Wednesday, July 21, 2010

Here is another potentially useful book written by Paul Purcell. It offers a method for  disaster planning including an "preparedness encyclopedia". The author also wrote the Top 12 myths of Disaster Preparedness and The secrets of teaching disaster preparedness.

Tuesday, July 20, 2010

The Unthinkable: Who Survives When Disaster Strikes - and Why

This one has been around for a few years, but really is essential reading for anyone wanting to prepare for disaster situations. It looks at the psychology of how we respond in all kind of emergencies from fire alarms to widespread disasters (hint: a bigger problem than panic is freezing and not taking any action). With numerous and moving examples from 9/11 the author really makes you rethink what you assume about what you and others will do in a disaster

New book on preparedness

This seems like a really good new book on realistic preparedness (vs the "disaster kit" mentality -- see previous posts). From the description: This important book by one of our leading experts on disaster preparedness offers a compelling narrative about our nation’s inability to properly plan for large-scale disasters and proposes changes that can still be made to assure the safety of its citizens.

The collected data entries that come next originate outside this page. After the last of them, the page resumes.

(* ===== verification/Secrets.v ===== *)
(** * Secrets: operational error texts without credentials

    [internal/secrets/mask.go].  The two regular expressions are matchers over
    the bytes of a Go string; [net/url] is the interface [NetURL], of which only
    the operations the code calls are named. *)

From S2P Require Import Prelude.

(** [net/url]: what [MaskURL] uses of it. *)
Class NetURL := {
  URL : Type;
  url_Parse : string -> option URL;
  url_User : URL -> option (string * option string);  (* user name and password *)
  url_SetUserPassword : URL -> string -> string -> URL;
  url_String : URL -> string }.

(** ** [httpURLPattern] *)

(** A byte of [[^\s<>] or the quotes]: the excluded characters are ASCII, so
    bytes of multi-byte code points match. *)
Definition url_char (a : ascii) : bool :=
  let n := byteN a in
  negb ((9 <=? n) && (n <=? 10) || (12 <=? n) && (n <=? 13) || (n =? 32)
        || (n =? 34) || (n =? 39) || (n =? 60) || (n =? 62))%N.

Fixpoint strip_prefix (p l : list ascii) : option (list ascii) :=
  match p, l with
  | [], _ => Some l
  | a :: p, b :: l => if Ascii.eqb a b then strip_prefix p l else None
  | _ :: _, [] => None
  end.

Fixpoint run_length (l : list ascii) : nat :=
  match l with
  | [] => O
  | a :: l => if url_char a then S (run_length l) else O
  end.

(** The length of the match of [https?://[^...]+] that starts here. *)
Definition url_match (l : list ascii) : option nat :=
  let scheme p :=
    match strip_prefix (list_ascii_of_string p) l with
    | Some rest =>
        match run_length rest with O => None | S n => Some (String.length p + S n)%nat end
    | None => None
    end in
  match scheme "https://" with Some n => Some n | None => scheme "http://" end.

(** [ReplaceAllStringFunc]: [skip] bytes belong to a match already replaced. *)
Fixpoint replace_urls (mask : string -> string) (skip : nat) (l : list ascii) : string :=
  match l with
  | [] => ""
  | a :: rest =>
      match skip with
      | S skip => replace_urls mask skip rest
      | O =>
          match url_match l with
          | Some n => mask (string_of_list_ascii (take n l)) ++ replace_urls mask (pred n) rest
          | None => String a (replace_urls mask O rest)
          end
      end
  end.

(** ** [sensitiveWordPattern] *)

(** Case folding of [(?i)]: besides ASCII, U+017F folds to [s] and U+212A to [k]. *)
Fixpoint fold_case (l : list ascii) : list ascii :=
  match l with
  | [] => []
  | a :: rest =>
      match rest with
      | b :: rest1 =>
          if ((byteN a =? 197) && (byteN b =? 191))%N then "s"%char :: fold_case rest1
          else
            match rest1 with
            | c :: rest2 =>
                if ((byteN a =? 226) && (byteN b =? 132) && (byteN c =? 170))%N
                then "k"%char :: fold_case rest2
                else lower_ascii a :: fold_case rest
            | [] => lower_ascii a :: fold_case rest
            end
      | [] => [lower_ascii a]
      end
  end.

Definition sensitive_words : list string :=
  ["authorization"; "bearer"; "token"; "secret"; "password"; "passwd"; "webhook";
   "discord.com/api/webhooks"; "hooks.slack.com/services"].

Definition sensitive (value : string) : bool :=
  let folded := string_of_list_ascii (fold_case (list_ascii_of_string value)) in
  existsb (Contains folded) sensitive_words.

Section Mask.
Context `{NetURL}.

(** [MaskURL] *)
Definition MaskURL (raw : string) : string :=
  match url_Parse raw with
  | None => raw
  | Some u =>
      match url_User u with
      | None => raw
      | Some (username, Some _) => url_String (url_SetUserPassword u username "****")
      | Some (_, None) => url_String u
      end
  end.

(** [SanitizeOperationalError] *)
Definition SanitizeOperationalError (value fallback : string) : string :=
  let value := TrimSpace value in
  if value =s "" then ""
  else
    let fallback := if blank fallback then "operation failed" else fallback in
    let masked := replace_urls MaskURL O (list_ascii_of_string value) in
    if sensitive masked then fallback else masked.

(** Whatever [net/url] does, a text that may hold a credential is replaced. *)
Lemma sanitized_not_sensitive value fallback :
  sensitive fallback = false -> sensitive (SanitizeOperationalError value fallback) = false.
Proof.
  intros Hf. unfold SanitizeOperationalError. cbv zeta. case_goal; [done|].
  destruct (sensitive (replace_urls _ _ _)) eqn:Hs; [|done]. by case_goal.
Qed.
End Mask.

#[export] Hint Resolve sanitized_not_sensitive : bot.

Example sensitive_kelvin :
  sensitive ("to" ++ String "226" (String "132" (String "170" "en"))) = true.
Proof. reflexivity. Qed.

Example replace_two :
  replace_urls (fun u => "<" ++ u ++ ">") O (list_ascii_of_string "a http://b c https://d'") =
  "a <http://b> c <https://d>'".
Proof. reflexivity. Qed.
(* ===== verification/Json.v ===== *)
(** * Json: the JSON texts the HTTP API reads

    [encoding/json] of the Go standard library as far as the API uses it: the
    scanner over the bytes of a body with its nesting limit, strings with their
    escapes and invalid UTF-8, numbers as integers or as decimal fractions, and
    the strict decoding of an object into the fields of a struct
    ([DisallowUnknownFields], field names folded by case, later duplicates over
    earlier ones, [null] without effect).  [print] is a reference encoder, and
    [json_roundtrip] shows that the parser inverts it. *)

From S2P Require Import Prelude Utf8 Secrets.

(** A number is an integer literal, with its sign and magnitude, or has a
    fraction or an exponent: then it is [digits * 10 ^ exponent], with its sign. *)
Inductive json :=
| JNull
| JBool (b : bool)
| JInteger (negative : bool) (magnitude : N)
| JFraction (negative : bool) (digits : N) (exponent : Z)
| JString (s : string)
| JArray (items : list json)
| JObject (fields : list (string * json)).

(** ** The scanner *)

Definition json_space (a : ascii) : bool :=
  let n := byteN a in ((n =? 32) || (n =? 9) || (n =? 10) || (n =? 13))%N.

Fixpoint skip_ws (l : list ascii) : list ascii :=
  match l with a :: r => if json_space a then skip_ws r else l | [] => [] end.

Definition hex_digit (a : ascii) : option N :=
  let n := byteN a in
  if ((48 <=? n) && (n <=? 57))%N then Some (n - 48)%N
  else if ((97 <=? n) && (n <=? 102))%N then Some (n - 87)%N
  else if ((65 <=? n) && (n <=? 70))%N then Some (n - 55)%N
  else None.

Five years after 9/11 and one year after Hurricane Katrina, it is painfully clear that the government’s emergency response capacity is plagued by incompetence and a paralyzing bureaucracy. Irwin Redlener, who founded and directs the National Center for Disaster Preparedness, brings his years of experience with disasters and health care crises, national and international, to an incisive analysis of why our health care system, our infrastructure, and our overall approach to disaster readiness have left the nation vulnerable, virtually unable to respond effectively to catastrophic events. He has had frank, and sometimes shocking, conversations about the failure of systems during and after disasters with a broad spectrum of people—from hospital workers and FEMA officials to Washington policy makers and military leaders. And he also analyzes the role of nongovernmental organizations, such as the American Red Cross in the aftermath of Katrina.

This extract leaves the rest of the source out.